In the data below, find the line that contains "assert (0 <= place" and the line that contains "i)) as Hpp.". Copy both, plus every line between them, exactly.

BEGIN EXCERPTED RECORDS

(** How far the reader may go: to the mark, or to the end. *)
Definition limit (q : list Z) (k : option nat) : nat :=
  match k with Some (S i) => S i | _ => length q end.

Lemma full_consecutive_range t d q k :
  holds t d q k ->
  0 <= ring_full_consecutive d <= Z.of_nat (limit q k) /\
  consume d + ring_full_consecutive d <= size d /\
  (limit q k <> O -> 0 < ring_full_consecutive d).
Proof.
  intros Hh. pose proof (used_le _ _ _ _ Hh). pose proof (no_mark_iff _ _ _ _ Hh) as Hn.
  destruct Hh as [? ? ? ? ? ? Hu _ Hm Hk]. unfold ring_full_consecutive, limit.
  destruct (no_mark d) eqn:E.
  - assert (match k with Some (S i) => S i | _ => length q end = length q) as ->.
    { destruct k as [[|i]|]; [done| |done]. destruct Hn as [Hn _]. by specialize (Hn eq_refl). }
    clear Hm. wrap; lia.
  - destruct Hn as [_ Hn]. destruct k as [[|i]|]; [by specialize (Hn eq_refl)| |by specialize (Hn I)].
    rewrite Hm. simpl. wrap; lia.
Qed.

Lemma peek_spec t d q k n :
  holds t d q k -> 0 <= n <= Z.of_nat (length q) -> consume d + n <= size d ->
  peek d n = take (Z.to_nat n) q.
Proof.
  intros Hh Hn Hc. apply list_eq. intros i. unfold peek.
  destruct (decide (i < Z.to_nat n)%nat) as [Hi|Hi].
  - rewrite !lookup_take_lt by done. rewrite lookup_drop.
    destruct (lookup_lt_is_Some_2 q i) as [c Ec]; [lia|]. rewrite Ec.
    destruct Hh as [? ? ? ? ? ? Hu Hmem _ _]. rewrite <- (Hmem i c Ec). f_equal. wrap; lia.
  - rewrite !lookup_take_ge by lia. done.
Qed.

(** ** The changes *)

Lemma holds_init buffer : (0 < length buffer)%nat -> holds 0 (ring_init buffer) [] None.
Proof. intros Hb. split; simpl; try done; try lia. Qed.

Lemma set_mark_same v d : mark d = v -> set_mark v d = d.
Proof. intros <-. by destruct d. Qed.

Lemma consumed_spec t d q k n t' d' :
  holds t d q k -> 0 <= n <= Z.of_nat (length q) -> ring_consumed t d n = (t', d') ->
  holds t' d' (drop (Z.to_nat n) q)
    (i ← k; if (i <? Z.to_nat n)%nat then None else Some (i - Z.to_nat n)%nat).
Proof.
  intros Hh Hn E. pose proof (used_le _ _ _ _ Hh) as Hle. unfold ring_consumed in E.
  destruct (n =? 0) eqn:En.
  { apply Z.eqb_eq in En as ->. injection E as <- <-. simpl. destruct k as [i|]; simpl; [|done].
    by rewrite Nat.sub_0_r. }
  apply Z.eqb_neq in En.
  destruct Hh as [Hs Hp Hc Hsu Hct Hst Hu Hm Hmk Hk].
  assert (forall i, 0 <= i < size d -> ring_subtract d (place d i) (consume d) = i) as Hsub by (intros i Hi; wrap; lia).
  set (k' := i ← k; if (i <? Z.to_nat n)%nat then None else Some (i - Z.to_nat n)%nat).
  set (d1 := match mark d with Some m => _ | None => d end) in E.
  assert (d1 = set_mark (match k' with Some _ => mark d | None => None end) d) as Ed1.
  { unfold d1, k'. rewrite Hmk. destruct k as [j|]; simpl.
    - rewrite Hsub by lia. destruct (Z.of_nat j <? n) eqn:Ej, (j <? Z.to_nat n)%nat eqn:Ej'; try done.
      + apply Z.ltb_lt in Ej. apply Nat.ltb_ge in Ej'. lia.
      + apply Z.ltb_ge in Ej. apply Nat.ltb_lt in Ej'. lia.
      + symmetry. by apply set_mark_same.
    - symmetry. by apply set_mark_same. }
  set (d2 := set_consumetime (t + 1) (set_consume (ring_increment d1 (consume d1) n) d1)) in E.
  assert (consume d2 = place d n) as Ec2 by (unfold d2; rewrite Ed1; done).
  assert (used d2 = Z.of_nat (length q) - n) as Hu2.
  { rewrite <- Hu. unfold used, ring_full, ring_subtract. rewrite Ec2. unfold d2. rewrite Ed1. simpl.
    clear Ec2 Hm Hmk Hsub d2 d1 Ed1 E. wrap; lia. }
  assert (0 <= place d n < size d) as Hpl by (clear -Hn Hle Hc Hp; wrap; lia).
  assert (holds (t + 1) d2 (drop (Z.to_nat n) q) k') as Hd2.
  { assert (forall i, 0 <= i -> n + i < size d -> place d2 i = place d (n + i)) as Hpp.
    { intros i Hi Hni. unfold place at 1, ring_increment. rewrite Ec2. unfold d2. rewrite Ed1. simpl.
      clear - Hi Hni Hn Hc Hp. wrap; lia. }
    assert (size d2 = size d) as Es2 by (unfold d2; by rewrite Ed1).
    split; [unfold d2; by rewrite Ed1|lia|lia|unfold d2; by rewrite Ed1
           |unfold d2; rewrite Ed1; simpl; lia|unfold d2; rewrite Ed1; simpl; lia|..].
    - by rewrite Hu2, length_drop; lia.
    - intros i c Hi. rewrite lookup_drop in Hi. pose proof (lookup_lt_Some _ _ _ Hi).
      rewrite Hpp by lia. replace (n + Z.of_nat i) with (Z.of_nat (Z.to_nat n + i)) by lia.
      unfold d2. rewrite Ed1. simpl. by apply Hm.
    - unfold d2 at 1. rewrite Ed1. simpl. rewrite Hmk. unfold k'. destruct k as [j|]; simpl; [|done].
      destruct (j <? Z.to_nat n)%nat eqn:Ej; [done|]. simpl. f_equal. apply Nat.ltb_ge in Ej.
      rewrite Hpp by lia. f_equal. lia.
    - unfold k'. destruct k as [j|]; simpl; [|done]. destruct (j <? Z.to_nat n)%nat eqn:Ej; [done|].
      apply Nat.ltb_ge in Ej. rewrite length_drop. lia. }
  destruct (ring_empty d2) eqn:Em; injection E as <- <-; [|done].
  pose proof (proj1 (empty_iff _ _ _ _ Hd2) Em) as Hq. rewrite Hq in *.
  assert (k' = None) as Hk'. { destruct Hd2 as [_ _ _ _ _ _ _ _ _ Hx]. by destruct k'; [simpl in Hx; lia|]. }
  rewrite Hk' in *. destruct Hd2 as [? ? ? ? ? ? ? ? Hx _].
  split; simpl; try done; try lia. unfold used, ring_full. simpl.
  unfold ring_empty in Em. apply andb_true_iff in Em as [_ Em]. apply Z.leb_le in Em.
  rewrite Ed1. simpl. by destruct (Z.ltb_spec (t + 1) (supplytime d)); [lia|].
Qed.

Lemma mark_spec t d q k :
  holds t d q k -> q <> [] -> holds t (ring_mark d) q (Some (length q - 1)%nat).
Proof.
  intros Hh Hq. pose proof (used_le _ _ _ _ Hh). destruct Hh as [? ? ? ? ? ? Hu Hm _ _].
  assert (length q <> 0)%nat by (by destruct q).
  split; try done; [|lia]. simpl. f_equal.
  change (ring_decrement d (supply d) 1 = place d (Z.of_nat (length q - 1))). clear Hm. wrap; lia.
Qed.

Lemma clear_mark_spec t d q k : holds t d q k -> holds t (ring_clear_mark d) q None.
Proof. by intros [? ? ? ? ? ? Hu Hm _ _]. Qed.

Lemma empty_consecutive_range t d q k :
  holds t d q k ->
  0 <= ring_empty_consecutive d <= size d - Z.of_nat (length q) /\
  supply d + ring_empty_consecutive d <= size d /\
  (Z.of_nat (length q) < size d -> 0 < ring_empty_consecutive d).
Proof.
  intros Hh. pose proof (used_le _ _ _ _ Hh). destruct Hh as [? ? ? ? ? ? Hu _ _ _].
  unfold ring_empty_consecutive. destruct (consume d <? supply d) eqn:?; simpl; wrap; lia.
Qed.

Lemma write_lookup at_ l m i :
  0 <= at_ -> (Z.to_nat at_ + length l <= length m)%nat ->
  write at_ l m !! i =
  if (i <? Z.to_nat at_)%nat then m !! i
  else if (i <? Z.to_nat at_ + length l)%nat then l !! (i - Z.to_nat at_)%nat else m !! i.
Proof.
  intros Ha Hl. unfold write.
  destruct (Nat.ltb_spec i (Z.to_nat at_)).
  { rewrite lookup_app_l by (rewrite length_take; lia). by apply lookup_take_lt. }
  rewrite lookup_app_r, length_take, Nat.min_l by (rewrite ?length_take; lia).
  destruct (Nat.ltb_spec i (Z.to_nat at_ + length l)).
  { by rewrite lookup_app_l by lia. }
  rewrite lookup_app_r by lia. rewrite lookup_drop. f_equal. lia.
Qed.

Lemma write_length at_ l m :
  0 <= at_ -> (Z.to_nat at_ + length l <= length m)%nat -> length (write at_ l m) = length m.
Proof. intros. unfold write. rewrite !length_app, length_take, length_drop. lia. Qed.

END EXCERPTED RECORDS

(RESPONSE BOX):
  assert (0 <= place d n < size d) as Hpl by (clear -Hn Hle Hc Hp; wrap; lia).
  assert (holds (t + 1) d2 (drop (Z.to_nat n) q) k') as Hd2.
  { assert (forall i, 0 <= i -> n + i < size d -> place d2 i = place d (n + i)) as Hpp.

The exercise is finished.